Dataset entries
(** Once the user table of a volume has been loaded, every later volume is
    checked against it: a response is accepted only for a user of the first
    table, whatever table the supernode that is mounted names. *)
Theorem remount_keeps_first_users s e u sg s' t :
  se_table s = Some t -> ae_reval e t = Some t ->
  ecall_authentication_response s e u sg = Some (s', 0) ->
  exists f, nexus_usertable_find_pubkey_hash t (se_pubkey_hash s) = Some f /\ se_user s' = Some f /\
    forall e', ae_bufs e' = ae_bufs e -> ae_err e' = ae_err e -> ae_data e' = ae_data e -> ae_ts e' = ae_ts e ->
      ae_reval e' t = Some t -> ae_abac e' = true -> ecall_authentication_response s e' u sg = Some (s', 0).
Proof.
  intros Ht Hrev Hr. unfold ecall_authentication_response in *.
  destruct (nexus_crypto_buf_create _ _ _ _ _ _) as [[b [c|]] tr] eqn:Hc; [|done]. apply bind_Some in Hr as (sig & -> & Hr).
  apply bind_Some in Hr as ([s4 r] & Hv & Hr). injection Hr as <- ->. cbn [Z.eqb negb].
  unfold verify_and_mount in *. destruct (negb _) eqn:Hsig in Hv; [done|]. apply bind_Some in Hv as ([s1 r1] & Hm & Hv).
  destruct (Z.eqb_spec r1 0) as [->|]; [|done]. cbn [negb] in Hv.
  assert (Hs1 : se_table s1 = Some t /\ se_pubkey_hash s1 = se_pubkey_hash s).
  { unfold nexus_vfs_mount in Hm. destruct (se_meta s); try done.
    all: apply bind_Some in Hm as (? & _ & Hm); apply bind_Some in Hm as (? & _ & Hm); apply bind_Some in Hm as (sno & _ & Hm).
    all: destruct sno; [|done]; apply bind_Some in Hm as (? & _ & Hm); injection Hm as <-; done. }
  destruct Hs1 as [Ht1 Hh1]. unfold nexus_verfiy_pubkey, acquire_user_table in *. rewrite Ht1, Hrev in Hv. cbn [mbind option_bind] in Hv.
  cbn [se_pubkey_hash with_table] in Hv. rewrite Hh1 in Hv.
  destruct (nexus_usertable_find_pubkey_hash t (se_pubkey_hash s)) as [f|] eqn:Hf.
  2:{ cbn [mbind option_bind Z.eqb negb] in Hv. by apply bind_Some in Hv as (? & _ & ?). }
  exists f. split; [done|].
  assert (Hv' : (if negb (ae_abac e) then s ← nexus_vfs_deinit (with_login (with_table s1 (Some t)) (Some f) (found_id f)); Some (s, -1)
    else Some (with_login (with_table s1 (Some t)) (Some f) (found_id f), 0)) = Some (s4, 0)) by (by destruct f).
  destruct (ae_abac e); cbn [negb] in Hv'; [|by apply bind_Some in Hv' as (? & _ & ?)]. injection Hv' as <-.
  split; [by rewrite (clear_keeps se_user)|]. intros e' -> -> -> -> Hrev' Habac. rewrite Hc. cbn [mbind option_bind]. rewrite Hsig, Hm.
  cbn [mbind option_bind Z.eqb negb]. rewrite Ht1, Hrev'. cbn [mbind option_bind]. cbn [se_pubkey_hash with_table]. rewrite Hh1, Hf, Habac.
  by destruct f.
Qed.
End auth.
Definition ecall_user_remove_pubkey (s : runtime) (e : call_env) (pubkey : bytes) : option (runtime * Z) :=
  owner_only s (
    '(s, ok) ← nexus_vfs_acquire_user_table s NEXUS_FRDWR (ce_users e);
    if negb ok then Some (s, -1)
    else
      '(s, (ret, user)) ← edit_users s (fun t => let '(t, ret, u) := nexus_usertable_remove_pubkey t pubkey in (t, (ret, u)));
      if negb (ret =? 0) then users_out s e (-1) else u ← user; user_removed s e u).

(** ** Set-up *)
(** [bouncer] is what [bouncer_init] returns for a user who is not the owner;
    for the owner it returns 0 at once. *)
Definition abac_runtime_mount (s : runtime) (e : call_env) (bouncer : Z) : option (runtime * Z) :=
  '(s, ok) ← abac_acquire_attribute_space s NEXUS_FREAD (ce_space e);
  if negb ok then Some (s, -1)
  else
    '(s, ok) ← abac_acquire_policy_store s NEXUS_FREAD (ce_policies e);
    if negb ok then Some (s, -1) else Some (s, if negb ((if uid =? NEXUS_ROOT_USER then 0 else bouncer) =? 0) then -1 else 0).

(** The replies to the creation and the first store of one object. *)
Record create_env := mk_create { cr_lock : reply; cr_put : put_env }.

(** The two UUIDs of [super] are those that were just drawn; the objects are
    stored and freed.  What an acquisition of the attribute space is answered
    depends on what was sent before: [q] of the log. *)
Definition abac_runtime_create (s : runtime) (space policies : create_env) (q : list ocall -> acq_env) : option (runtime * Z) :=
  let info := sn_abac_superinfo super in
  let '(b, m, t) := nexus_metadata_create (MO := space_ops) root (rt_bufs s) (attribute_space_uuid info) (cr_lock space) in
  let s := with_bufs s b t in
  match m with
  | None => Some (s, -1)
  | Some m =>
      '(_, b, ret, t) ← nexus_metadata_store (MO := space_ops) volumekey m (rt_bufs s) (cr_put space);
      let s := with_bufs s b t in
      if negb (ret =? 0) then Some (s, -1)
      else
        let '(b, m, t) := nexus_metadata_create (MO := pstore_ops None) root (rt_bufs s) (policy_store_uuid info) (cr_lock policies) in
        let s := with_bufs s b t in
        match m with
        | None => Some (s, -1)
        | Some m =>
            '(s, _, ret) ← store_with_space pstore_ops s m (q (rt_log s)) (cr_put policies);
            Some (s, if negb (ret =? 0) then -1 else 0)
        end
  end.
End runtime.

### Activity:
Check each line above for the string "Habac" and return those that contain it.

### Worked solution:
  split; [by rewrite (clear_keeps se_user)|]. intros e' -> -> -> -> Hrev' Habac. rewrite Hc. cbn [mbind option_bind]. rewrite Hsig, Hm.
  cbn [mbind option_bind Z.eqb negb]. rewrite Ht1, Hrev'. cbn [mbind option_bind]. cbn [se_pubkey_hash with_table]. rewrite Hh1, Hf, Habac.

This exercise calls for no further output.